═════ Excerpted data
(** C9, as amended.  A batch of zero values counts no row and buffers no
    level and no value count; it cuts no page, changes no flag and hands
    nothing to the page writer when the row budget is not already
    exceeded, the encoder's estimated size is below the data page size
    and, while the dictionary is active, the dictionary is below its size
    limit. *)
Theorem empty_batch_is_noop w d r (v : list T) :
  write_batch_size (properties_ w) <> 0 ->
  num_rows_ w <= expected_rows_ w ->
  Encoder_EstimatedDataEncodedSize (Encoder_Put (current_encoder_ w) v 0) <
  data_pagesize (properties_ w) ->
  (dict_active w = true ->
   DictEncoder_dict_encoded_size (Encoder_Put (current_encoder_ w) v 0) <
   dictionary_pagesize_limit (properties_ w)) ->
  exists w',
    WriteBatch 0 d r v w = Ret tt w' /\
    sink w' = sink w /\ data_pages_ w' = data_pages_ w /\
    num_rows_ w' = num_rows_ w /\
    num_buffered_values_ w' = num_buffered_values_ w /\
    num_buffered_encoded_values_ w' = num_buffered_encoded_values_ w /\
    definition_levels_sink_ w' = definition_levels_sink_ w /\
    repetition_levels_sink_ w' = repetition_levels_sink_ w /\
    total_bytes_written_ w' = total_bytes_written_ w /\
    fallback_ w' = fallback_ w /\ encoding_ w' = encoding_ w /\
    closed_ w' = closed_ w.
Proof.
  intros Hsize Hrows Hest Hdict.
  apply Z.eqb_neq in Hsize. apply Z.ltb_lt in Hest.
  rewrite Z.ltb_antisym in Hest. apply negb_true_iff in Hest.
  rewrite <- Z.geb_leb in Hest.
  assert (Hrun : wp (WriteBatch 0 d r v) w
                   (fun _ w' =>
                      sink w' = sink w /\ data_pages_ w' = data_pages_ w /\
                      num_rows_ w' = num_rows_ w /\
                      num_buffered_values_ w' = num_buffered_values_ w /\
                      num_buffered_encoded_values_ w' =
                      num_buffered_encoded_values_ w /\
                      definition_levels_sink_ w' = definition_levels_sink_ w /\
                      repetition_levels_sink_ w' = repetition_levels_sink_ w /\
                      total_bytes_written_ w' = total_bytes_written_ w /\
                      fallback_ w' = fallback_ w /\
                      encoding_ w' = encoding_ w /\ closed_ w' = closed_ w)
                   never).
  { unfold WriteBatch. wp_step. wp_step. rewrite Hsize.
    rewrite Z.quot_0_l, Z.rem_0_l by (apply Z.eqb_neq; exact Hsize).
    change (cast_int 0) with 0. cbn [Z.to_nat WriteBatch_rounds].
    wp_step. wp_step. wp_step.
    change (0 * write_batch_size (properties_ w)) with 0.
    change (array_from 0 d) with d. change (array_from 0 r) with r.
    change (array_from 0 v) with v.
    unfold WriteMiniBatch, WriteDefinitionLevels, WriteRepetitionLevels,
      WriteValues.
    destruct (page_statistics_ w) as [pst|] eqn:Hpst.
    all: destruct (max_definition_level (descr_ w) >? 0) eqn:Hd.
    all: destruct (max_repetition_level (descr_ w) >? 0) eqn:Hr.
    all: repeat (wp_step || (progress simpl_goal) || rewrite Hd
                 || rewrite Hr).
    all: rewrite ?count_levels_none; change (cast_int 0) with 0.
    all: rewrite ?Z.add_0_r.
    all: (apply wp_when; intros Hover; [lia|]).
    all: repeat (wp_step || (progress simpl_goal) || rewrite Hpst).
    all: rewrite ?count_levels_none; change (cast_int 0) with 0.
    all: rewrite Hest; cbn [when].
    all: repeat (wp_step || (progress simpl_goal) || rewrite Hpst).
    all: fold (dict_active w).
    all: (apply wp_when; intros Hactive;
          [ unfold CheckDictionarySizeLimit;
            repeat (wp_step || (progress simpl_goal) || rewrite Hpst);
            specialize (Hdict Hactive); apply Z.ltb_lt in Hdict;
            rewrite Z.ltb_antisym in Hdict; apply negb_true_iff in Hdict;
            rewrite <- Z.geb_leb in Hdict; rewrite Hdict; cbn [when];
            wp_steps
          | wp_steps ]).
    all: rewrite ?Hpst.
    all: unfold sink; simpl_goal.
    all: change (bytes_of_levels (array_prefix 0 d)) with (@nil byte).
    all: change (bytes_of_levels (array_prefix 0 r)) with (@nil byte).
    all: rewrite ?app_nil_r, ?Z.add_0_r.
    all: repeat split; reflexivity. }
  apply wp_returns in Hrun. destruct Hrun as ([] & w' & Heq & Hfacts).
  exists w'. split; [exact Heq | exact Hfacts].
Qed.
══════════
## What to do
Repeat the entries exactly, leaving nothing out.

## Result below
(** C9, as amended.  A batch of zero values counts no row and buffers no
    level and no value count; it cuts no page, changes no flag and hands
    nothing to the page writer when the row budget is not already
    exceeded, the encoder's estimated size is below the data page size
    and, while the dictionary is active, the dictionary is below its size
    limit. *)
Theorem empty_batch_is_noop w d r (v : list T) :
  write_batch_size (properties_ w) <> 0 ->
  num_rows_ w <= expected_rows_ w ->
  Encoder_EstimatedDataEncodedSize (Encoder_Put (current_encoder_ w) v 0) <
  data_pagesize (properties_ w) ->
  (dict_active w = true ->
   DictEncoder_dict_encoded_size (Encoder_Put (current_encoder_ w) v 0) <
   dictionary_pagesize_limit (properties_ w)) ->
  exists w',
    WriteBatch 0 d r v w = Ret tt w' /\
    sink w' = sink w /\ data_pages_ w' = data_pages_ w /\
    num_rows_ w' = num_rows_ w /\
    num_buffered_values_ w' = num_buffered_values_ w /\
    num_buffered_encoded_values_ w' = num_buffered_encoded_values_ w /\
    definition_levels_sink_ w' = definition_levels_sink_ w /\
    repetition_levels_sink_ w' = repetition_levels_sink_ w /\
    total_bytes_written_ w' = total_bytes_written_ w /\
    fallback_ w' = fallback_ w /\ encoding_ w' = encoding_ w /\
    closed_ w' = closed_ w.
Proof.
  intros Hsize Hrows Hest Hdict.
  apply Z.eqb_neq in Hsize. apply Z.ltb_lt in Hest.
  rewrite Z.ltb_antisym in Hest. apply negb_true_iff in Hest.
  rewrite <- Z.geb_leb in Hest.
  assert (Hrun : wp (WriteBatch 0 d r v) w
                   (fun _ w' =>
                      sink w' = sink w /\ data_pages_ w' = data_pages_ w /\
                      num_rows_ w' = num_rows_ w /\
                      num_buffered_values_ w' = num_buffered_values_ w /\
                      num_buffered_encoded_values_ w' =
                      num_buffered_encoded_values_ w /\
                      definition_levels_sink_ w' = definition_levels_sink_ w /\
                      repetition_levels_sink_ w' = repetition_levels_sink_ w /\
                      total_bytes_written_ w' = total_bytes_written_ w /\
                      fallback_ w' = fallback_ w /\
                      encoding_ w' = encoding_ w /\ closed_ w' = closed_ w)
                   never).
  { unfold WriteBatch. wp_step. wp_step. rewrite Hsize.
    rewrite Z.quot_0_l, Z.rem_0_l by (apply Z.eqb_neq; exact Hsize).
    change (cast_int 0) with 0. cbn [Z.to_nat WriteBatch_rounds].
    wp_step. wp_step. wp_step.
    change (0 * write_batch_size (properties_ w)) with 0.
    change (array_from 0 d) with d. change (array_from 0 r) with r.
    change (array_from 0 v) with v.
    unfold WriteMiniBatch, WriteDefinitionLevels, WriteRepetitionLevels,
      WriteValues.
    destruct (page_statistics_ w) as [pst|] eqn:Hpst.
    all: destruct (max_definition_level (descr_ w) >? 0) eqn:Hd.
    all: destruct (max_repetition_level (descr_ w) >? 0) eqn:Hr.
    all: repeat (wp_step || (progress simpl_goal) || rewrite Hd
                 || rewrite Hr).
    all: rewrite ?count_levels_none; change (cast_int 0) with 0.
    all: rewrite ?Z.add_0_r.
    all: (apply wp_when; intros Hover; [lia|]).
    all: repeat (wp_step || (progress simpl_goal) || rewrite Hpst).
    all: rewrite ?count_levels_none; change (cast_int 0) with 0.
    all: rewrite Hest; cbn [when].
    all: repeat (wp_step || (progress simpl_goal) || rewrite Hpst).
    all: fold (dict_active w).
    all: (apply wp_when; intros Hactive;
          [ unfold CheckDictionarySizeLimit;
            repeat (wp_step || (progress simpl_goal) || rewrite Hpst);
            specialize (Hdict Hactive); apply Z.ltb_lt in Hdict;
            rewrite Z.ltb_antisym in Hdict; apply negb_true_iff in Hdict;
            rewrite <- Z.geb_leb in Hdict; rewrite Hdict; cbn [when];
            wp_steps
          | wp_steps ]).
    all: rewrite ?Hpst.
    all: unfold sink; simpl_goal.
    all: change (bytes_of_levels (array_prefix 0 d)) with (@nil byte).
    all: change (bytes_of_levels (array_prefix 0 r)) with (@nil byte).
    all: rewrite ?app_nil_r, ?Z.add_0_r.
    all: repeat split; reflexivity. }
  apply wp_returns in Hrun. destruct Hrun as ([] & w' & Heq & Hfacts).
  exists w'. split; [exact Heq | exact Hfacts].
Qed.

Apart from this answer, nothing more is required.